Nurses are not required to carry personal malpractice/liability insurance. It’s uncommon for a nurse to be sued as an individual for medical malpractice but it can happen (Butler & Lostritto, 2015). Even if the allegations are unfounded, it can seriously damage a professional reputation (Mathes, 2015). A few misconceptions regarding personal nursing liability insurance coverage is that a nurse can only be sued if they make a mistake, is self-insured, or the employer policy coverage is enough to settle the claim, none of these are true (Pohlman, 2015). Nurses can be named in a lawsuit of negligence (mistake) or malpractice for deviations from standards of care, during discovery is when the plaintiff’s attorney would know if a nurse is self-insured and the nurse can be held accountable if the allegation action took place off duty (Butler & Lostritto, 2015).
As stated by Brown (2016) and Frank & Danks (2018) malpractice claims involving nurses are growing rapidly. The most common reasons for malpractice claims include failure to follow nurse’s standard of care; failure to communicate and improper delegation; medication errors; poor documentation; charting by exception and legal risks; nursing fatigue and incident reports; failure to assess and monitor; not reporting abnormal assessment data and not acting as a patient advocate.
Failure to communicate has been the most reported claim against nurses for a malpractice suit. Communication surrounds the entire nursing process and nurses have been determined negligent by communication errors, not informing patient issues and concerns with colleagues, charge nurses and physicians. Good communication between nurses and patients is essential for the successful outcome of nursing care of each patient. Nurses have a multitude of responsibilities when it comes to communicating patient care to the patient and family from assessment, medication/diagnosis education, pre and post procedures to discharge (Brown, 2016).

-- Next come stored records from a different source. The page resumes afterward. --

#[local] Instance demoCrypto : Crypto := {
  key := byte;
  PublicKey k := [k];
  Decrypt k box := match box with k' :: m => if decide (k = k') then Some m else None | [] => None end;
  seal _ pk m := Some (pk ++ m);
  marshalPayload p := Some [if decide (Secrets p = Secrets (demoPayload 0)) then x00 else x01];
  unmarshalPayload bs := Some (demoPayload (match bs with [x00] => 0 | _ => 1 end));
  unmarshalResult bs := match bs with
    | [x05] => Some (mkResult {[ "n1" := base64Encode [x0a; x00] ]} (mkMetadata "0xAb" "" "" "" {[ "n1" := hexEncode [x0a] ]} ∅))
    | _ => None end
}.

Lemma demo_understood i : understood (mkPayload "0xAb" (at_ i <$> demoSecrets)).
Proof.
  assert (at_ i <$> demoSecrets = {[ "API" := if decide (i `mod` 2 = 0) then "k1" else "k2" ]}) as ->.
  { rewrite /demoSecrets map_fmap_singleton /at_. cbn [length]. pose proof (Nat.mod_upper_bound i 2). by destruct (i `mod` 2) as [|[|n]] eqn:E; [| |lia]. }
  rewrite /understood. destruct (decide (i `mod` 2 = 0)); eexists; split; vm_compute; reflexivity.
Qed.

Lemma demo_boxes : boxesOpen.
Proof. intros r k m. exists (k :: m). split; [done|]. intros k'. cbn. destruct (decide (k' = k)) as [->|Hne]; [by rewrite !decide_True|]. rewrite !decide_False //. congruence. Qed.

Definition demoKeys : gmap string (list byte) := {[ "n1" := [x0a]; "n2" := [x0b] ]}.

Definition demoHolders : gmap string (@key demoCrypto) := {[ "n1" := x0a; "n2" := x0b ]}.

Lemma demoKeys_Some p pk : demoKeys !! p = Some pk → p = "n1" ∧ pk = [x0a] ∨ p = "n2" ∧ pk = [x0b].
Proof. rewrite /demoKeys lookup_insert_Some lookup_singleton_Some. naive_solver. Qed.

(** Whichever node is the first one gets the first value; of two nodes each value
    goes to one; and a secret without a value stops the encryption. *)
Lemma secrets_reach_nodes_witness :
  (∃ enc env p, EncryptSecretsForNodes (insertion_order _) (λ _, insertion_order _) (λ _, insertion_order _) "0xAb" demoSecrets demoKeys demoNames = Ok (enc, env) ∧
    default [] (env !! p) = [mkAssigned "API" "ENV1"] ∧
    ∀ md, NodePublicEncryptionKeys md = hexEncode <$> demoKeys →
      (∃ k, demoHolders !! p = Some k ∧ DecryptSecretsForNode (insertion_order _) (mkResult enc md) k "ab" = Ok {[ "API" := "k1" ]}) ∧
      length (filter (gets (insertion_order _) (mkResult enc md) "0xAb" "API" "k2") (map_to_list demoHolders)) = 1 ∧
      (∀ m, DecryptSecretsForNode (insertion_order _) (mkResult enc md) x0c "ab" ≠ Ok m)) ∧
  EncryptSecretsForNodes (insertion_order _) (λ _, insertion_order _) (λ _, insertion_order _) "0xAb" demoSecrets demoKeys {[ "API" := [] ]} = Panic.
Proof.
  assert (PublicKey <$> demoHolders = demoKeys) as Hkeys by (by rewrite /demoHolders fmap_insert map_fmap_singleton).
  split.
  - destruct (secrets_reach_nodes (insertion_order _) (λ _, insertion_order _) (λ _, insertion_order _) "0xAb" demoSecrets demoNames demoHolders demo_boxes demo_understood) as (H1 & _ & H2).
    rewrite Hkeys in H1 H2. destruct (proj1 H1) as (enc & env & He).
    { right. split; intros name values; [rewrite /demoSecrets|rewrite /demoNames]; rewrite lookup_singleton_Some; by intros [_ <-]. }
    destruct (H2 enc env He) as (nodes & Hn & _ & H3 & H4 & H5). assert (length nodes = 2) as Hlen.
    { rewrite -(length_fmap (prod_map id PublicKey) nodes) Hn range_map_perm. vm_compute. reflexivity. }
    destruct nodes as [|[p k] nodes]; [done|]. assert (demoKeys !! p = Some [k]) as Hp by (apply (elem_of_range_map (insertion_order _)); rewrite -Hn; by left).
    assert (∀ q r pk, demoKeys !! q = Some pk → demoKeys !! r = Some pk → q = r) as Hu.
    { intros q r pk [[-> ->]|[-> ->]]%demoKeys_Some [[-> ?]|[-> ?]]%demoKeys_Some; done. }
    destruct (H3 0 p k eq_refl) as [Henv Hdec]. exists enc, env, p. split; [exact He|]. split; [symmetry; apply Permutation_singleton_l; by rewrite Henv|].
    intros md Hmd. split; [|split].
    + exists k. split.
      * rewrite -Hkeys lookup_fmap in Hp. destruct (demoHolders !! p) as [k'|]; [|done]. by injection Hp as ->.
      * rewrite (Hdec _ md "ab"); [vm_compute; reflexivity| |intros q Hq; by eapply Hu|done]. intros ->. vm_compute in Hp. discriminate.
    + rewrite (H5 (insertion_order _) md "API" ["k1"; "k2"] 1 "k2"); [vm_compute; reflexivity|by vm_compute|exact Hu|exact Hmd|by vm_compute| |done].
      apply (bool_decide_unpack _). vm_compute. done.
    + intros m (i & q & k' & Hi & Hk & _)%H4. injection Hk as ->. assert (demoKeys !! q = Some [x0c]) as Hq.
      { apply (elem_of_range_map (insertion_order _)). rewrite -Hn. apply list_elem_of_lookup. exists i. by rewrite list_lookup_fmap Hi. }
      by apply demoKeys_Some in Hq as [[_ ?]|[_ ?]].
  - destruct (secrets_reach_nodes (insertion_order _) (λ _, insertion_order _) (λ _, insertion_order _) "0xAb" demoSecrets {[ "API" := [] ]} demoHolders demo_boxes demo_understood) as (_ & H2 & _).
    rewrite Hkeys in H2. apply H2. intros [Hx|[_ Hx]]; [by apply (f_equal size) in Hx|]. by apply (Hx "API" []).
Defined.

Definition demoKey : @key demoCrypto := x0a.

Written communication in the form of documentation is another major part of a nurse’s job. Ensuring proper documentation including details of care provided, information to patient and family including outcomes can decrease consequences of care and legal action (Brown, 2016). With all lawsuits, the medical record becomes evidence to that suit, known as exhibits. These exhibits can be enlarged and displayed before the courtroom and jury (Butler & Lostritto, 2015). Nurses document utilizing nurse notes to paint a picture of detailed pertinent findings, negative findings, patient care with outcomes and patient checks (Brown, 2016).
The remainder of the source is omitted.